Task instructions: Your task is to gather the lines below that hold the string "configuration".

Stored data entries
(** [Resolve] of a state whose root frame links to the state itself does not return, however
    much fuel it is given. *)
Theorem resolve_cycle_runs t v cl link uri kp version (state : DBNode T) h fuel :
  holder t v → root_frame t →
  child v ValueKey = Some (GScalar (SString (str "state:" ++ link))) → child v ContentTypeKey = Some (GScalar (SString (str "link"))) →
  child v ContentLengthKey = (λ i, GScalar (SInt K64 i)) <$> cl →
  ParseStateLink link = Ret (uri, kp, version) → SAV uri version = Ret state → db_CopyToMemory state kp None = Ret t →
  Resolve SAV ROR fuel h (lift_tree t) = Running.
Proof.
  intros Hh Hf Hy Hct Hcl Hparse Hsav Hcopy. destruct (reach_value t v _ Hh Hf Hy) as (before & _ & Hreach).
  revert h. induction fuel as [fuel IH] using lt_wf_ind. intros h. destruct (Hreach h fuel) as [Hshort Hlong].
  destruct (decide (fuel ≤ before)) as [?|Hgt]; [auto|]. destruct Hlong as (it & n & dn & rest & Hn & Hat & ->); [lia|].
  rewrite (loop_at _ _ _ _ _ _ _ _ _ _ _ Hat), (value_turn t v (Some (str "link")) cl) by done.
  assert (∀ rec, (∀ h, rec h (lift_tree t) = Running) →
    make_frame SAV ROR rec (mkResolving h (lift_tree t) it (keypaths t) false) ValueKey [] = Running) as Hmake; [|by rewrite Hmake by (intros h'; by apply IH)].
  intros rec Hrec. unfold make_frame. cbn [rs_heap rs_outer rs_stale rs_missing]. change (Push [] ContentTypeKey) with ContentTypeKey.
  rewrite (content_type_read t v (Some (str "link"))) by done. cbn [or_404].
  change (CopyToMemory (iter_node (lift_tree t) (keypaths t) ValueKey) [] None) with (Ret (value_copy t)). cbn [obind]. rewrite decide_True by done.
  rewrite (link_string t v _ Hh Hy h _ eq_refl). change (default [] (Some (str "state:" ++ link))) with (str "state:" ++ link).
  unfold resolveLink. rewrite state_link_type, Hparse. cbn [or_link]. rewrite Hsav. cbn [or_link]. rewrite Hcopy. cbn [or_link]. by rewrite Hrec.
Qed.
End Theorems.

==

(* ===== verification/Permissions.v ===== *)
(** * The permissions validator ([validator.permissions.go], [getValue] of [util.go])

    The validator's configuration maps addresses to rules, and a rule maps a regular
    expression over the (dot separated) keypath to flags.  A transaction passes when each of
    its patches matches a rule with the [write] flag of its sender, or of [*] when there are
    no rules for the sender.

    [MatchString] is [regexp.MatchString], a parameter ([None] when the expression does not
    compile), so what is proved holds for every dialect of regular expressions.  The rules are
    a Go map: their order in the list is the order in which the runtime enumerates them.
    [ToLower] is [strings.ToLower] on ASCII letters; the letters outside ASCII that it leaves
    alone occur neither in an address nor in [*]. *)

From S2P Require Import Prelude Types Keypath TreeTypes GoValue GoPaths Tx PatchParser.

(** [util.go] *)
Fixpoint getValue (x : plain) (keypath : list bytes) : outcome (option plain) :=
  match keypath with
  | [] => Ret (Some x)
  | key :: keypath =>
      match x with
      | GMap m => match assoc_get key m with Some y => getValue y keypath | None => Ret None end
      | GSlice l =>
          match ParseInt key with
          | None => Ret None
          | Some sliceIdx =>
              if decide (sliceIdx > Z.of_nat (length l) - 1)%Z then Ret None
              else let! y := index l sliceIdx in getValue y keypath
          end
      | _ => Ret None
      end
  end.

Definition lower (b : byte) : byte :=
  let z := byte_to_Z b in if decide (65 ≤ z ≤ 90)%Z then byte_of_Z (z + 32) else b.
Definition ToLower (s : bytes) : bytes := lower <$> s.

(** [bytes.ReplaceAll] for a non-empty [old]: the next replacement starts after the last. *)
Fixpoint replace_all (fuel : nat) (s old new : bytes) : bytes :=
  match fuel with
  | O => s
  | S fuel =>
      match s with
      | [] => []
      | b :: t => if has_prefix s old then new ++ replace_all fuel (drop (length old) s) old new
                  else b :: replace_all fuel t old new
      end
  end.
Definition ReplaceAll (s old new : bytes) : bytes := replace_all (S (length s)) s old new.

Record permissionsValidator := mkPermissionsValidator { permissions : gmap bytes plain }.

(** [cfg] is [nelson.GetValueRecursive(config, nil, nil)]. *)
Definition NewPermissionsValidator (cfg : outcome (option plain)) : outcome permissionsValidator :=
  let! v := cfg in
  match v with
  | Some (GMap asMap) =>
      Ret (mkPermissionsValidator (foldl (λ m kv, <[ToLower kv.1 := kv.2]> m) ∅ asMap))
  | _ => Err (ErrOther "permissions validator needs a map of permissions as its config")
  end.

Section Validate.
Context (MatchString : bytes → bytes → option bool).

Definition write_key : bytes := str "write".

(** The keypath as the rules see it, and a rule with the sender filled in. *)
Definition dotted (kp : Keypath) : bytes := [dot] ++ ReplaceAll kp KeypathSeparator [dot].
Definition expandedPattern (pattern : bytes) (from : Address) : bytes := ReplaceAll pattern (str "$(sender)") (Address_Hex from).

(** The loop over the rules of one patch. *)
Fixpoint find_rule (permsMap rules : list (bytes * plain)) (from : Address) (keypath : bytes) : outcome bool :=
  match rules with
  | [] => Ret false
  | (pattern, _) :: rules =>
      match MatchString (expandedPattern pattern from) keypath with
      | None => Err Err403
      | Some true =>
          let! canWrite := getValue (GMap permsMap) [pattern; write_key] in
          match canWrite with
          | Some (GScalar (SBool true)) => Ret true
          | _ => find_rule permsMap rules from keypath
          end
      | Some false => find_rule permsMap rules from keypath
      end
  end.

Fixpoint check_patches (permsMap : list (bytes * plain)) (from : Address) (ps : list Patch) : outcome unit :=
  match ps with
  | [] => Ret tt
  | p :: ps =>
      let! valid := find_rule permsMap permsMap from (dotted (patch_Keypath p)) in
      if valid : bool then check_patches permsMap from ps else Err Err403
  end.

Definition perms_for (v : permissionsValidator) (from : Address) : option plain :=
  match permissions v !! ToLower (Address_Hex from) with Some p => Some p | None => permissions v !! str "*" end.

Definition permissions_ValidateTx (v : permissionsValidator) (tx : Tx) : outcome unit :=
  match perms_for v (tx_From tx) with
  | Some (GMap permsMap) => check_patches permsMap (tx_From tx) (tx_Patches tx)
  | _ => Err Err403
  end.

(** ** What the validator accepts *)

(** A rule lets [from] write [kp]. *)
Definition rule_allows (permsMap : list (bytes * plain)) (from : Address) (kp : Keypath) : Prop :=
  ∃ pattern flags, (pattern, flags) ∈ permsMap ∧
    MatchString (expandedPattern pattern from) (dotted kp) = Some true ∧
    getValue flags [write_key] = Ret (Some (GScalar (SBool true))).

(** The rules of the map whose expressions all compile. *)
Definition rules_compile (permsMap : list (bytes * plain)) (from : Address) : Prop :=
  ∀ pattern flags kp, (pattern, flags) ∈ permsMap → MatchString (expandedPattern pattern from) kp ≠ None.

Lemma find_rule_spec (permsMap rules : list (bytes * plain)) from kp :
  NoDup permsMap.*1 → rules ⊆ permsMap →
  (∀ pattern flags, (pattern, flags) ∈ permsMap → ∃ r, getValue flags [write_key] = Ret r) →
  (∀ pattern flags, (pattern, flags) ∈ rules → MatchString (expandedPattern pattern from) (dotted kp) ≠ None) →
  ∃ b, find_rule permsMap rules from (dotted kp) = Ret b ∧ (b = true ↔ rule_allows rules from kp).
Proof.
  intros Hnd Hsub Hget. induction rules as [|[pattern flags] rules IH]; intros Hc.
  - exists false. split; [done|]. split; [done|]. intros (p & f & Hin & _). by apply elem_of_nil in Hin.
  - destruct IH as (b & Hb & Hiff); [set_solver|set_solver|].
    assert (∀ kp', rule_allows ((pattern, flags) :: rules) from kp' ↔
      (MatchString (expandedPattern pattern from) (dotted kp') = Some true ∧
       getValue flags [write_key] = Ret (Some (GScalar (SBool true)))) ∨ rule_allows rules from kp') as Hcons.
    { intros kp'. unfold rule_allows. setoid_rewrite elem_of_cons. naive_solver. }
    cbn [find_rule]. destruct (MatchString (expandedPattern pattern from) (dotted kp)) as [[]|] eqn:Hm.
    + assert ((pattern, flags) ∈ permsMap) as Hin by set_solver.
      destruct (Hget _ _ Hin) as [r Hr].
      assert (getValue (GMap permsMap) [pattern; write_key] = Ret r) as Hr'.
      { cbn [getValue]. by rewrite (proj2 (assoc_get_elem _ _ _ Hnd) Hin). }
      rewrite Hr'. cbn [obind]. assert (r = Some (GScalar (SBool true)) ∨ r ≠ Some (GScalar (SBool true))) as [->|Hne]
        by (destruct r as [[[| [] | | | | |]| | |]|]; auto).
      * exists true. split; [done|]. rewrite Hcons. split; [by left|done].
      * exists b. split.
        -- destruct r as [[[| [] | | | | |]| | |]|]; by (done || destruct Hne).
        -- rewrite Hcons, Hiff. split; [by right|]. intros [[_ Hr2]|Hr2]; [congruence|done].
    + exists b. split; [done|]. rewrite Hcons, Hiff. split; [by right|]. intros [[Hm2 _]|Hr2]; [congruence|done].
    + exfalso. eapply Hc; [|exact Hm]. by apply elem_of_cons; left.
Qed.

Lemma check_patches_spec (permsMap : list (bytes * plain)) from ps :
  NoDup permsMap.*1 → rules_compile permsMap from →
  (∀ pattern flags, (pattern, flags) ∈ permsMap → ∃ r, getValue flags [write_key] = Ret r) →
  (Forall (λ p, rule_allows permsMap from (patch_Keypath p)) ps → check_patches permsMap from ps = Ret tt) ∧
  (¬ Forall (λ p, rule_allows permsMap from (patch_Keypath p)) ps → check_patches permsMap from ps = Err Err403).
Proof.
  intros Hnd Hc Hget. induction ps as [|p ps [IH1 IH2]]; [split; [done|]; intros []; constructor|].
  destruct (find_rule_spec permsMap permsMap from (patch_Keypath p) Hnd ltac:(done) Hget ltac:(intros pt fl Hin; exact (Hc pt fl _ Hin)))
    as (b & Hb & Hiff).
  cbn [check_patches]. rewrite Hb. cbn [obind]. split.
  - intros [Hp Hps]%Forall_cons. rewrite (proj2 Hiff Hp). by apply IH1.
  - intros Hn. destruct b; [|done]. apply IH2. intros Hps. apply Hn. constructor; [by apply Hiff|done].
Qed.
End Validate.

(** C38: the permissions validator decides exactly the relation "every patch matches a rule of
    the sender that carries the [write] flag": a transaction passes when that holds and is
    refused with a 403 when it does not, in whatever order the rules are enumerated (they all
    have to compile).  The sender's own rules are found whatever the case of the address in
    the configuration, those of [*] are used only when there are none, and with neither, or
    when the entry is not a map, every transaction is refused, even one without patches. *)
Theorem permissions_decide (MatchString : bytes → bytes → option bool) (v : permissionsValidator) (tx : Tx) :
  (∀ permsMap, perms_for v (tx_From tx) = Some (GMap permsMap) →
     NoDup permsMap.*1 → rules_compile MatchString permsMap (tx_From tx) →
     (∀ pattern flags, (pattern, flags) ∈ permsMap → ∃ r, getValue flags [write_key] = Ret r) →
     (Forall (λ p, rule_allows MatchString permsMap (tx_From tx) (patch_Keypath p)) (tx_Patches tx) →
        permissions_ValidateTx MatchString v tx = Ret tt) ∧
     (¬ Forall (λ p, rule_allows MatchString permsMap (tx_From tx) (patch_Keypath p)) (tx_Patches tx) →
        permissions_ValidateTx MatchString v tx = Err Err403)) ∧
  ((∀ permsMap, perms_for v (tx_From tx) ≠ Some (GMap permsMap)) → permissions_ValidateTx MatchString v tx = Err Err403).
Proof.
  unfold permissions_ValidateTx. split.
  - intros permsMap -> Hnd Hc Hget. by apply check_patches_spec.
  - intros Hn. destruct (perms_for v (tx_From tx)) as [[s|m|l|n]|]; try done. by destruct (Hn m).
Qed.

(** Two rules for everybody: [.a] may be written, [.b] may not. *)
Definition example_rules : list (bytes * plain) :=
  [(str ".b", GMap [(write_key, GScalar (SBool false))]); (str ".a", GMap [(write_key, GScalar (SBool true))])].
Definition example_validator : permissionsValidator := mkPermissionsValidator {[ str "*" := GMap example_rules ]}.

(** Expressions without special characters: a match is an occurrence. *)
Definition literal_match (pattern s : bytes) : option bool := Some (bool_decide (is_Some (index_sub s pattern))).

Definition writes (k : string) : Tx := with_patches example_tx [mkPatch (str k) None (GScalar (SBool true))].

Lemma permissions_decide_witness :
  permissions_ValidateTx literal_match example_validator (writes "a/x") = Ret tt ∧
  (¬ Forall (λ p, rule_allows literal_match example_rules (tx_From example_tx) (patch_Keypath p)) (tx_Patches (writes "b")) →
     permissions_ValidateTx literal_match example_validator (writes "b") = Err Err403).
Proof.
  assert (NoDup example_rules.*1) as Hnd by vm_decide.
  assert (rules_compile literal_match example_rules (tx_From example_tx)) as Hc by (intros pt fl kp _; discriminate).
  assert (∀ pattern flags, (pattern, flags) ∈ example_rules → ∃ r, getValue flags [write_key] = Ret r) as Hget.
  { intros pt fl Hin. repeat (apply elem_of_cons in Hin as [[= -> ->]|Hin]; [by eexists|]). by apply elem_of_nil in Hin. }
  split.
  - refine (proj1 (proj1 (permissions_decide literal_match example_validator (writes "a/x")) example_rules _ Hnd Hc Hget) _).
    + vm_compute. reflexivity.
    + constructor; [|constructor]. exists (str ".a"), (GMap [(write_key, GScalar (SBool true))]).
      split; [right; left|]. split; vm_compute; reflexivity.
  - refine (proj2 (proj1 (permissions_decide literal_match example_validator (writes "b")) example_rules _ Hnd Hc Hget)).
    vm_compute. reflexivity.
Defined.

==

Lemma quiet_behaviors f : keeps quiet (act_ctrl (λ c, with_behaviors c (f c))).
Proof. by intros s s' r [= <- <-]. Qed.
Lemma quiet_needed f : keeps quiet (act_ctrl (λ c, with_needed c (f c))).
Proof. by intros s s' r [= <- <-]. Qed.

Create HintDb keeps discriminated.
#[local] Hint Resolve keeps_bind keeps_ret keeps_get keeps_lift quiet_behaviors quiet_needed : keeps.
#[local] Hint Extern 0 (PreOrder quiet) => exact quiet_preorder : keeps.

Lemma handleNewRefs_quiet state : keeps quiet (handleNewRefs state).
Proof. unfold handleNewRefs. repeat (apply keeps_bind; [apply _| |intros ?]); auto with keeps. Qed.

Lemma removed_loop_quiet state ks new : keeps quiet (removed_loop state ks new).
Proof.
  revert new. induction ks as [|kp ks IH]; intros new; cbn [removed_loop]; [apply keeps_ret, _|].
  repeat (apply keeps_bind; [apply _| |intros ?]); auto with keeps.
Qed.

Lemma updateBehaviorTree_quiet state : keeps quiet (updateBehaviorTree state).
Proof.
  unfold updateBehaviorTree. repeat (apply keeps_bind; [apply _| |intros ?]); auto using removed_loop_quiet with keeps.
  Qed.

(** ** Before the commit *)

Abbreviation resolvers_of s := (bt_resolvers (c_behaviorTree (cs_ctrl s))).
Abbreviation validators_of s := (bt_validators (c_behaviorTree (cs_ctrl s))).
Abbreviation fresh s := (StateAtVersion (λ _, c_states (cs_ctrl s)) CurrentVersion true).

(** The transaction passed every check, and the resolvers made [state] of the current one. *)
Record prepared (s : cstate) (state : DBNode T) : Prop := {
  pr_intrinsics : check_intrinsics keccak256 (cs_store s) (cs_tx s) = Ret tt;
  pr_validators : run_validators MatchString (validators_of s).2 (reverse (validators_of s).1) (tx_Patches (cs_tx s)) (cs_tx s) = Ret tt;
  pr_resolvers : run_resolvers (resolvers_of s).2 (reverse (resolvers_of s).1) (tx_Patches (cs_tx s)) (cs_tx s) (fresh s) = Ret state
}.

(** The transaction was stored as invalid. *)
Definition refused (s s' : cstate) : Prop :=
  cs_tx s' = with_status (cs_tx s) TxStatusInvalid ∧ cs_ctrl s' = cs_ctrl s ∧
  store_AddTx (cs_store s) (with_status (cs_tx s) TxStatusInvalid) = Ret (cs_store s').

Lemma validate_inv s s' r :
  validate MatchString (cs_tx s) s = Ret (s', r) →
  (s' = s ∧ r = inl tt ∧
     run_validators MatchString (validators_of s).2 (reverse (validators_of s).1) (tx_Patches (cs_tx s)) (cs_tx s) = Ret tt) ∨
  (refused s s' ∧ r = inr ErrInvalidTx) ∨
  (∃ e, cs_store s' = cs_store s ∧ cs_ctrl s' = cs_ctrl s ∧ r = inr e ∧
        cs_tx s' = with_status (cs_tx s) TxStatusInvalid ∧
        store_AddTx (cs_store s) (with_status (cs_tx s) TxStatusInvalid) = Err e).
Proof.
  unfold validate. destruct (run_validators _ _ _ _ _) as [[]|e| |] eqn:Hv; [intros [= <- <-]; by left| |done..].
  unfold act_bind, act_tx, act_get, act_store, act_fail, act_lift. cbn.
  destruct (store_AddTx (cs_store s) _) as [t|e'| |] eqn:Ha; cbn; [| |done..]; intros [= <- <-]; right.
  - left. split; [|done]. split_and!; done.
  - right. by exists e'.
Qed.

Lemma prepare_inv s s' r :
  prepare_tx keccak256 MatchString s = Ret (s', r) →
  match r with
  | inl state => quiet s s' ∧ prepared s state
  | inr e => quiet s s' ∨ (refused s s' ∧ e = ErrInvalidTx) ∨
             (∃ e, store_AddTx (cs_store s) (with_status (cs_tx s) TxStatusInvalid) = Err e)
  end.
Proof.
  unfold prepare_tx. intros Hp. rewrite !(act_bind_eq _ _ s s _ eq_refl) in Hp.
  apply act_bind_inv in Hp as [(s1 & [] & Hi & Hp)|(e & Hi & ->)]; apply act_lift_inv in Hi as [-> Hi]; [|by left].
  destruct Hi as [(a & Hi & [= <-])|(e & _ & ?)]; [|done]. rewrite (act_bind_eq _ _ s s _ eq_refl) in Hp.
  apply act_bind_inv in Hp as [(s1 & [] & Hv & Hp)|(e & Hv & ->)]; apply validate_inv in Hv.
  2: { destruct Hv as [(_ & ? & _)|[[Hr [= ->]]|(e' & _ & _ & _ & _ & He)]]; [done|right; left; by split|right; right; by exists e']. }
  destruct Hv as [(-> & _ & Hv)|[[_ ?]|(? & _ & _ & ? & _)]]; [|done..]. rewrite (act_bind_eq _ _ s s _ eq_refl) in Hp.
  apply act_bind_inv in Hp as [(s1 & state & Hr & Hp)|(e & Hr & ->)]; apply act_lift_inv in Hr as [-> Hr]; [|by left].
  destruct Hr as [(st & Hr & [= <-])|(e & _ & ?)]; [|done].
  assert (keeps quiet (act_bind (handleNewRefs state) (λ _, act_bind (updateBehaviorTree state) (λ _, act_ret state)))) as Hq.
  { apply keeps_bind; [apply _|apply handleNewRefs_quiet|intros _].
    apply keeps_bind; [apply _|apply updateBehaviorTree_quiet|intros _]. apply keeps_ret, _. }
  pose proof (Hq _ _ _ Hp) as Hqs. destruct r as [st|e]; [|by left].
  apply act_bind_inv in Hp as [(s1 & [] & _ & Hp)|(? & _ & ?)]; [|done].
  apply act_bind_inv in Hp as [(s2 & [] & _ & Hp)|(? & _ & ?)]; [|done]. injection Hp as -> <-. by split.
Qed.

Exercise response:
    The validator's configuration maps addresses to rules, and a rule maps a regular
    the configuration, those of [*] are used only when there are none, and with neither, or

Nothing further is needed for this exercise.